§ Task directions
Your job is to restate each entry word for word.

§ Data provided
(* ===== verification/Types.v ===== *)
(** * The wire types shared by the daemon and every client

    [packages/protocol/src/types.ts], one inductive or record per type or
    interface of the file, with the source's constructors and fields.  An
    optional field is an [option]; a timestamp is the number of milliseconds. *)

From S2P Require Import Prelude JsMap Js.

Local Open Scope Z_scope.

Inductive SessionState : Type :=
| starting | ready | working | waiting_approval | waiting_input | idle | finished | errored.

Record SessionInfo : Type := mkSessionInfo {
  si_id : string;
  si_claudeSessionId : option string;
  si_cwd : string;
  si_label : string;
  si_state : SessionState;
  si_model : option string;
  si_startedAt : Z;
  si_lastActivityAt : Z;
  si_pendingApprovals : Z;
}.

Inductive Verdict : Type := allow | deny.

Record DecisionRecord : Type := mkDecision {
  d_decision : Verdict;
  d_reason : string;
  d_by : string;
  d_at : Z;
}.

Record PendingApproval : Type := mkPendingApproval {
  toolUseId : string;
  pa_sessionId : string;
  toolName : string;
  toolInput : jsval;
  pa_description : option string;
  requestedAt : Z;
  deadlineAt : Z;
  decision : option DecisionRecord;
}.

Record ApprovalHistoryEntry : Type := mkHistoryEntry {
  h_toolUseId : string;
  h_sessionId : string;
  h_toolName : string;
  h_description : option string;
  h_requestedAt : Z;
  h_decision : Verdict;
  h_reason : string;
  h_decidedBy : string;
  h_decidedAt : Z;
}.

Inductive JobState : Type := queued | running | done | failed.

Inductive EffortLevel : Type := low | medium | high | xhigh | max.

Inductive PermissionMode : Type :=
| acceptEdits | auto | bypassPermissions | manual | dontAsk | plan.

Inductive PushPlatform : Type := ios | android.

Record JobInfo : Type := mkJobInfo {
  j_id : string;
  j_cwd : string;
  j_label : option string;
  j_disallowedTools : option (list string);
  j_model : option string;
  j_permissionMode : option PermissionMode;
  j_effort : option EffortLevel;
  j_state : JobState;
  j_sessionId : option string;
  j_error : option string;
  j_requestedBy : string;
  j_createdAt : Z;
  j_startedAt : option Z;
  j_finishedAt : option Z;
}.

Inductive ServerEvent : Type :=
| session_list (sessions : list SessionInfo)
| session_update (session : SessionInfo)
| approval_pending (approval : PendingApproval)
| approval_resolved (toolUseId : string) (decision : Verdict) (by_ : string)
| stream (sessionId : string) (event : jsval)
| error (message : string)
| job_update (job : JobInfo)
| revoked (deviceId : string)
| approval_history (approvals : list ApprovalHistoryEntry)
| ack (upTo : Z).

Inductive ClientCommand : Type :=
| cmd_list
| cmd_history (limit : option jsnum)
| cmd_spawn (cwd : string) (label : option string) (disallowedTools : option (list string))
    (model : option string) (permissionMode : option PermissionMode) (effort : option EffortLevel)
| cmd_send (sessionId text : string)
| cmd_interrupt (sessionId : string)
| cmd_set_model (sessionId model : string)
| cmd_set_permission_mode (sessionId : string) (mode : PermissionMode)
| cmd_decide (toolUseId : string) (decision : Verdict) (reason : option string) (by_ : string)
| cmd_revoke (deviceId : string)
| cmd_register_push (token : string) (platform : PushPlatform).

Inductive UnauthClientMessage : Type :=
| begin_pair
| complete_pair (devicePublicKey deviceName proof : string)
| hello (deviceId : string) (lastSeq : option jsnum).

Inductive UnauthServerMessage : Type :=
| pair_qr (qr : string) (expiresAt : Z)
| paired (deviceId daemonPublicKey : string)
| pair_failed
| session_salt (salt : string) (resumed : bool) (replayedCount : option Z)
| hello_failed.

(** What a sealed frame carries once opened: a command on the way to the daemon,
    an event on the way to the client. *)
Inductive Plain : Type :=
| PCmd (c : ClientCommand)
| PEv (e : ServerEvent).

Global Instance SessionState_eq_dec : EqDecision SessionState.
Proof. solve_decision. Defined.
Global Instance Verdict_eq_dec : EqDecision Verdict.
Proof. solve_decision. Defined.
Global Instance DecisionRecord_eq_dec : EqDecision DecisionRecord.
Proof. solve_decision. Defined.
Global Instance JobState_eq_dec : EqDecision JobState.
Proof. solve_decision. Defined.
Global Instance EffortLevel_eq_dec : EqDecision EffortLevel.
Proof. solve_decision. Defined.
Global Instance PermissionMode_eq_dec : EqDecision PermissionMode.
Proof. solve_decision. Defined.
Global Instance PushPlatform_eq_dec : EqDecision PushPlatform.
Proof. solve_decision. Defined.
Global Instance SessionInfo_eq_dec : EqDecision SessionInfo.
Proof. solve_decision. Defined.
Global Instance JobInfo_eq_dec : EqDecision JobInfo.
Proof. solve_decision. Defined.
Global Instance ApprovalHistoryEntry_eq_dec : EqDecision ApprovalHistoryEntry.
Proof. solve_decision. Defined.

§ Answer to this problem
(* ===== verification/Types.v ===== *)
(** * The wire types shared by the daemon and every client

    [packages/protocol/src/types.ts], one inductive or record per type or
    interface of the file, with the source's constructors and fields.  An
    optional field is an [option]; a timestamp is the number of milliseconds. *)

From S2P Require Import Prelude JsMap Js.

Local Open Scope Z_scope.

Inductive SessionState : Type :=
| starting | ready | working | waiting_approval | waiting_input | idle | finished | errored.

Record SessionInfo : Type := mkSessionInfo {
  si_id : string;
  si_claudeSessionId : option string;
  si_cwd : string;
  si_label : string;
  si_state : SessionState;
  si_model : option string;
  si_startedAt : Z;
  si_lastActivityAt : Z;
  si_pendingApprovals : Z;
}.

Inductive Verdict : Type := allow | deny.

Record DecisionRecord : Type := mkDecision {
  d_decision : Verdict;
  d_reason : string;
  d_by : string;
  d_at : Z;
}.

Record PendingApproval : Type := mkPendingApproval {
  toolUseId : string;
  pa_sessionId : string;
  toolName : string;
  toolInput : jsval;
  pa_description : option string;
  requestedAt : Z;
  deadlineAt : Z;
  decision : option DecisionRecord;
}.

Record ApprovalHistoryEntry : Type := mkHistoryEntry {
  h_toolUseId : string;
  h_sessionId : string;
  h_toolName : string;
  h_description : option string;
  h_requestedAt : Z;
  h_decision : Verdict;
  h_reason : string;
  h_decidedBy : string;
  h_decidedAt : Z;
}.

Inductive JobState : Type := queued | running | done | failed.

Inductive EffortLevel : Type := low | medium | high | xhigh | max.

Inductive PermissionMode : Type :=
| acceptEdits | auto | bypassPermissions | manual | dontAsk | plan.

Inductive PushPlatform : Type := ios | android.

Record JobInfo : Type := mkJobInfo {
  j_id : string;
  j_cwd : string;
  j_label : option string;
  j_disallowedTools : option (list string);
  j_model : option string;
  j_permissionMode : option PermissionMode;
  j_effort : option EffortLevel;
  j_state : JobState;
  j_sessionId : option string;
  j_error : option string;
  j_requestedBy : string;
  j_createdAt : Z;
  j_startedAt : option Z;
  j_finishedAt : option Z;
}.

Inductive ServerEvent : Type :=
| session_list (sessions : list SessionInfo)
| session_update (session : SessionInfo)
| approval_pending (approval : PendingApproval)
| approval_resolved (toolUseId : string) (decision : Verdict) (by_ : string)
| stream (sessionId : string) (event : jsval)
| error (message : string)
| job_update (job : JobInfo)
| revoked (deviceId : string)
| approval_history (approvals : list ApprovalHistoryEntry)
| ack (upTo : Z).

Inductive ClientCommand : Type :=
| cmd_list
| cmd_history (limit : option jsnum)
| cmd_spawn (cwd : string) (label : option string) (disallowedTools : option (list string))
    (model : option string) (permissionMode : option PermissionMode) (effort : option EffortLevel)
| cmd_send (sessionId text : string)
| cmd_interrupt (sessionId : string)
| cmd_set_model (sessionId model : string)
| cmd_set_permission_mode (sessionId : string) (mode : PermissionMode)
| cmd_decide (toolUseId : string) (decision : Verdict) (reason : option string) (by_ : string)
| cmd_revoke (deviceId : string)
| cmd_register_push (token : string) (platform : PushPlatform).

Inductive UnauthClientMessage : Type :=
| begin_pair
| complete_pair (devicePublicKey deviceName proof : string)
| hello (deviceId : string) (lastSeq : option jsnum).

Inductive UnauthServerMessage : Type :=
| pair_qr (qr : string) (expiresAt : Z)
| paired (deviceId daemonPublicKey : string)
| pair_failed
| session_salt (salt : string) (resumed : bool) (replayedCount : option Z)
| hello_failed.

(** What a sealed frame carries once opened: a command on the way to the daemon,
    an event on the way to the client. *)
Inductive Plain : Type :=
| PCmd (c : ClientCommand)
| PEv (e : ServerEvent).

Global Instance SessionState_eq_dec : EqDecision SessionState.
Proof. solve_decision. Defined.
Global Instance Verdict_eq_dec : EqDecision Verdict.
Proof. solve_decision. Defined.
Global Instance DecisionRecord_eq_dec : EqDecision DecisionRecord.
Proof. solve_decision. Defined.
Global Instance JobState_eq_dec : EqDecision JobState.
Proof. solve_decision. Defined.
Global Instance EffortLevel_eq_dec : EqDecision EffortLevel.
Proof. solve_decision. Defined.
Global Instance PermissionMode_eq_dec : EqDecision PermissionMode.
Proof. solve_decision. Defined.
Global Instance PushPlatform_eq_dec : EqDecision PushPlatform.
Proof. solve_decision. Defined.
Global Instance SessionInfo_eq_dec : EqDecision SessionInfo.
Proof. solve_decision. Defined.
Global Instance JobInfo_eq_dec : EqDecision JobInfo.
Proof. solve_decision. Defined.
Global Instance ApprovalHistoryEntry_eq_dec : EqDecision ApprovalHistoryEntry.
Proof. solve_decision. Defined.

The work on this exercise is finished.